[Data entries]
(* ===== verification/Args.v ===== *)
(** * Passing arguments to a user program (src/src/userprog/process.c)

    The command line lies in a page of the kernel, the user's stack below
    [PHYS_BASE], both in the byte memory of [CString].  The array in which
    [num_tokens] copies its string is at an address given as a parameter, as
    is the string of delimiters; the array of argument addresses is a list. *)

From S2P Require Import Prelude Bitmap Palloc CString.
Import CString.

Module Args.

Abbreviation PHYS_BASE := Palloc.PHYS_BASE.

Definition MAX_ARGS_SIZE : Z := 4096.
Definition WORD_SIZE : Z := 4.

(** ** Words *)

Definition load_word (p : Z) : M mem Z :=
  a <- load p ;; b <- load (p + 1) ;; c <- load (p + 2) ;; d <- load (p + 3) ;;
  ret (a + Z.shiftl b 8 + Z.shiftl c 16 + Z.shiftl d 24).

Definition store_word (p v : Z) : M mem unit :=
  store p v ;;; store (p + 1) (Z.shiftr v 8) ;;; store (p + 2) (Z.shiftr v 16) ;;; store (p + 3) (Z.shiftr v 24).

Section process.
(** The fuel of string functions, the delimiters and the local array. *)
Context (fuel : nat) (space strcopy : Z).

(** ** Counting tokens *)

Fixpoint count_loop (n : nat) (token save_ptr count : Z) : M mem Z :=
  match n with
  | O => fail Out_of_fuel
  | S n' =>
      if token =? NULL then ret count
      else
        ' (token, save_ptr) <- strtok_r fuel NULL space save_ptr ;;
        count_loop n' token save_ptr (count + 1)
  end.

Definition num_tokens (str : Z) : M mem Z :=
  l <- strlen fuel str ;;
  strlcpy fuel strcopy str (l + 1) ;;;
  ' (token, save_ptr) <- strtok_r fuel strcopy space NULL ;;
  count_loop fuel token save_ptr 0.

(** ** Pushing *)

Definition push_arg (arg esp : Z) : M mem Z :=
  l <- strlen fuel arg ;;
  let arglen := l + 1 in
  let esp := u32 (esp - arglen) in
  strlcpy fuel esp arg arglen ;;; ret esp.

Definition push_byte (esp : Z) : M mem Z :=
  let esp := u32 (esp - 1) in store esp 0 ;;; ret esp.

Definition push_arg_ptr (arg_ptr esp : Z) : M mem Z :=
  let esp := u32 (esp - 4) in store_word esp arg_ptr ;;; ret esp.

Fixpoint push_bytes (n : nat) (esp : Z) : M mem Z :=
  match n with
  | O => ret esp
  | S n' => esp <- push_byte esp ;; push_bytes n' esp
  end.

(** The loop over the arguments; [None] when there are too many bytes. *)
Fixpoint push_loop (n : nat) (arg arg_save_ptr argc : Z) (argvAddr : list Z) (esp : Z)
  : M mem (option (list Z) * Z) :=
  match n with
  | O => fail Out_of_fuel
  | S n' =>
      if arg =? NULL then ret (Some argvAddr, esp)
      else if s32 (PHYS_BASE - esp) >? MAX_ARGS_SIZE then ret (None, esp)
      else
        ASSERT (Z.of_nat (length argvAddr) <? argc) ;;;
        esp <- push_arg arg esp ;;
        ' (arg, arg_save_ptr) <- strtok_r fuel NULL space arg_save_ptr ;;
        push_loop n' arg arg_save_ptr argc (argvAddr ++ [esp]) esp
  end.

(** The addresses of the first [n] arguments, the last one first. *)
Fixpoint push_ptrs (n : nat) (argvAddr : list Z) (esp : Z) : M mem Z :=
  match n with
  | O => ret esp
  | S n' =>
      a <- gets_opt (fun _ => argvAddr !! n') ;;
      esp <- push_arg_ptr a esp ;; push_ptrs n' argvAddr esp
  end.

(** The end of [push_arguments], with all strings on the stack: the result and
    the new stack pointer. *)
Definition push_frame (argc : Z) (argvAddr : list Z) (esp : Z) : M mem (Z * Z) :=
  let num_word_align := WORD_SIZE - esp mod WORD_SIZE in
  esp <- push_bytes (Z.to_nat num_word_align) esp ;;
  esp <- push_arg_ptr 0 esp ;;
  esp <- push_ptrs (Z.to_nat argc) argvAddr esp ;;
  let arg_base_ptr := esp in
  let esp := u32 (esp - 4) in store_word esp arg_base_ptr ;;;
  let esp := u32 (esp - 4) in store_word esp argc ;;;
  let esp := u32 (esp - 4) in store_word esp NULL ;;;
  ret (1, esp).

Definition push_arguments (file_name arguments esp : Z) : M mem (Z * Z) :=
  t <- num_tokens arguments ;;
  let argc := t + 1 in
  esp <- push_arg file_name esp ;;
  ' (arg, arg_save_ptr) <- strtok_r fuel arguments space NULL ;;
  ' (r, esp) <- push_loop fuel arg arg_save_ptr argc [esp] esp ;;
  match r with
  | None => ret (0, esp)
  | Some argvAddr => push_frame argc argvAddr esp
  end.

(** What [start_process] does to the command line and the stack: it splits
    off the name and pushes it with the rest. *)
Definition start_process_args (file_name_ esp : Z) : M mem (Z * Z) :=
  ' (name_of_file, file_name) <- strtok_r fuel file_name_ space file_name_ ;;
  push_arguments name_of_file file_name esp.
End process.

(** ** The words of a string *)

(** [cur] is the part of the current word that has been read, backwards. *)
Fixpoint words_from (cur s : list Z) : list (list Z) :=
  match s with
  | [] => match cur with [] => [] | _ => [rev cur] end
  | c :: s' =>
      if c =? 32 then match cur with [] => words_from [] s' | _ => rev cur :: words_from [] s' end
      else words_from (c :: cur) s'
  end.

Definition words (s : list Z) : list (list Z) := words_from [] s.

Example words_ex : words [32; 97; 98; 32; 32; 99; 32] = [[97; 98]; [99]].
Proof. reflexivity. Qed.

Lemma words_skip s pre rest : span (fun c => memb c [32]) s = (pre, rest) -> words s = words rest.
Proof.
  revert pre rest. induction s as [|c s IH]; simpl; intros pre rest H; [by injection H as <- <-|].
  unfold memb in H. simpl in H. rewrite orb_false_r in H. unfold words. simpl.
  destruct (Z.eqb_spec c 32) as [->|Hc].
  - destruct (span _ s) as [a b] eqn:E. injection H as <- <-. by apply (IH a).
  - injection H as <- <-. simpl. by rewrite (proj2 (Z.eqb_neq c 32)).
Qed.

Lemma words_from_app cur s tok rest :
  span (fun c => negb (memb c [32])) s = (tok, rest) -> cur ++ tok <> [] ->
  words_from (rev cur) s = (cur ++ tok) :: words (tail rest).
Proof.
  assert (forall l : list Z, l <> [] -> match rev l with [] => [] | _ => [rev (rev l)] end = [l]) as Hrev.
  { intros l Hl. destruct (rev l) eqn:E; [by rewrite <- (rev_involutive l), E in Hl|].
    rewrite <- (rev_involutive l), E. done. }
  revert cur tok rest. induction s as [|c s IH]; simpl; intros cur tok rest H Hne.
  - injection H as <- <-. rewrite app_nil_r in *. by apply Hrev.
  - unfold memb in H. simpl in H. rewrite orb_false_r in H. destruct (Z.eqb_spec c 32) as [->|Hc]; cbn [negb] in H.
    + injection H as <- <-. rewrite app_nil_r in *. cbn [tail]. specialize (Hrev cur Hne).
      destruct (rev cur) as [|x l]; [done|]. cbn [rev] in *. by injection Hrev as ->.
    + destruct (span _ s) as [a b] eqn:E. injection H as <- <-.
      specialize (IH (cur ++ [c]) a b eq_refl). rewrite <- app_assoc, rev_app_distr in IH.
      apply IH. by destruct cur.
Qed.

Lemma span_head f s a c b : span f s = (a, c :: b) -> f c = false.
Proof.
  revert a. induction s as [|x s IH]; cbn [span]; intros a H; [done|].
  destruct (f x) eqn:E; [|by injection H as _ <- _]. destruct (span f s) as [a' b']. injection H as _ ->. by apply (IH a').
Qed.

Lemma words_tok s pre rest tok rest2 :
  span (fun c => memb c [32]) s = (pre, rest) -> span (fun c => negb (memb c [32])) rest = (tok, rest2) ->
  words s = match rest with [] => [] | _ => tok :: words (tail rest2) end.
Proof.
  intros H1 H2. rewrite (words_skip s pre rest H1). destruct rest as [|c rest]; [done|].
  assert (tok <> []) as Hne.
  { pose proof (span_head _ _ _ _ _ H1) as Hc. cbn [span] in H2. rewrite Hc in H2. cbn [negb] in H2.
    destruct (span _ rest). by injection H2 as <- <-. }
  by apply (words_from_app [] (c :: rest) tok rest2).
Qed.

(** ** Tokens of a string in memory *)

(** Nothing outside the addresses from [lo] to [hi] has changed. *)
Definition only (lo hi : Z) (m m' : mem) : Prop := forall a, a < lo \/ hi < a -> m' !! a = m !! a.

Lemma only_refl lo hi m : only lo hi m m.
Proof. done. Qed.

Lemma only_trans lo hi m m1 m2 : only lo hi m m1 -> only lo hi m1 m2 -> only lo hi m m2.
Proof. intros H1 H2 a Ha. rewrite H2 by done. by apply H1. Qed.

Lemma only_weaken lo hi lo' hi' m m' : only lo hi m m' -> lo' <= lo -> hi <= hi' -> only lo' hi' m m'.
Proof. intros H ? ? a Ha. apply H. lia. Qed.

Lemma only_cstr lo hi m m' p s :
  only lo hi m m' -> p + Z.of_nat (length s) < lo \/ hi < p -> cstr m p s -> cstr m' p s.
Proof. intros H Hp. apply cstr_agree. intros a Ha. apply H. lia. Qed.

(** A part of memory where there are bytes stays one. *)
Lemma only_block lo hi m m' p n :
  only lo hi m m' -> p + n <= lo \/ hi < p -> block m p n -> block m' p n.
Proof. intros H Hp Hb i Hi. destruct (Hb i Hi) as (b & Hm & Hr). exists b. rewrite H by lia. done. Qed.

(** [token] and [sv] in the area from [lo] to [hi] are the next token and the
    place to go on, with the words [ws] left. *)
Definition pending (m : mem) (lo hi token sv : Z) (ws : list (list Z)) : Prop :=
  match ws with
  | [] => token = NULL
  | tok :: ws' =>
      0 < token /\ lo <= token /\ token + Z.of_nat (length tok) <= hi /\ cstr m token tok /\
      exists rest, cstr m sv rest /\ words rest = ws' /\ lo <= sv /\ sv + Z.of_nat (length rest) = hi
  end.

Lemma pending_agree m m' lo hi t sv ws :
  (forall a, lo <= a <= hi -> m' !! a = m !! a) -> pending m lo hi t sv ws -> pending m' lo hi t sv ws.
Proof.
  intros Ha. destruct ws as [|tok ws]; [done|]. intros (H1 & H2 & H3 & H4 & rest & H5 & H6 & H7 & H8).
  split; [done|]. split; [done|]. split; [done|]. split; [eapply cstr_agree; [|done]; intros a ?; apply Ha; lia|].
  exists rest. split; [eapply cstr_agree; [|done]; intros a ?; apply Ha; lia|]. done.
Qed.

Section tokens.
Context (fuel : nat) (space : Z) (Hs0 : 0 < space).

Lemma tok_step m s save str :
  let p := if s =? NULL then save else s in
  cstr m space [32] -> cstr m p str -> 0 < p ->
  space + 1 < p \/ p + Z.of_nat (length str) < space -> (length str + 1 < fuel)%nat ->
  exists r sv m', strtok_r fuel s space save m = Ok ((r, sv), m') /\
    only p (p + Z.of_nat (length str)) m m' /\ pending m' p (p + Z.of_nat (length str)) r sv (words str).
Proof.
  intros p Hsp Hp Hp0 Hov Hf.
  destruct (span (fun c => memb c [32]) str) as [pre rest] eqn:E1.
  destruct (span (fun c => negb (memb c [32])) rest) as [tok rest2] eqn:E2.
  destruct (strtok_r_run m space [32] Hsp Hs0 fuel s save str pre rest tok rest2) as (r & sv & m' & Hr & Hm & Hres);
    [done|done|simpl; fold p; lia|simpl; lia|done|done|].
  fold p in Hm, Hres. exists r, sv, m'. split; [done|]. split; [exact Hm|].
  rewrite (words_tok str pre rest tok rest2 E1 E2). pose proof (span_app _ _ _ _ E1) as A1.
  pose proof (span_app _ _ _ _ E2) as A2.
  assert (length str = length pre + length rest)%nat by (rewrite A1; apply length_app).
  assert (length rest = length tok + length rest2)%nat by (rewrite A2; apply length_app).
  assert (length (tail rest2) <= length rest2)%nat by (destruct rest2; simpl; lia).
  destruct rest as [|c rest]; [apply Hres|]. destruct Hres as (-> & Htok & Hsv & Hpos). cbn [pending].
  split; [lia|]. split; [lia|]. split; [lia|]. split; [done|]. exists (tail rest2).
  split; [done|]. split; [done|]. split; lia.
Qed.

What you need to do:
Set down only the lines above that fall between the line holding "Definition start_process_args (file_name_" and the line holding "Example words_ex : words", inclusive, keeping each exact.

Solution:
Definition start_process_args (file_name_ esp : Z) : M mem (Z * Z) :=
  ' (name_of_file, file_name) <- strtok_r fuel file_name_ space file_name_ ;;
  push_arguments name_of_file file_name esp.
End process.

(** ** The words of a string *)

(** [cur] is the part of the current word that has been read, backwards. *)
Fixpoint words_from (cur s : list Z) : list (list Z) :=
  match s with
  | [] => match cur with [] => [] | _ => [rev cur] end
  | c :: s' =>
      if c =? 32 then match cur with [] => words_from [] s' | _ => rev cur :: words_from [] s' end
      else words_from (c :: cur) s'
  end.

Definition words (s : list Z) : list (list Z) := words_from [] s.

Example words_ex : words [32; 97; 98; 32; 32; 99; 32] = [[97; 98]; [99]].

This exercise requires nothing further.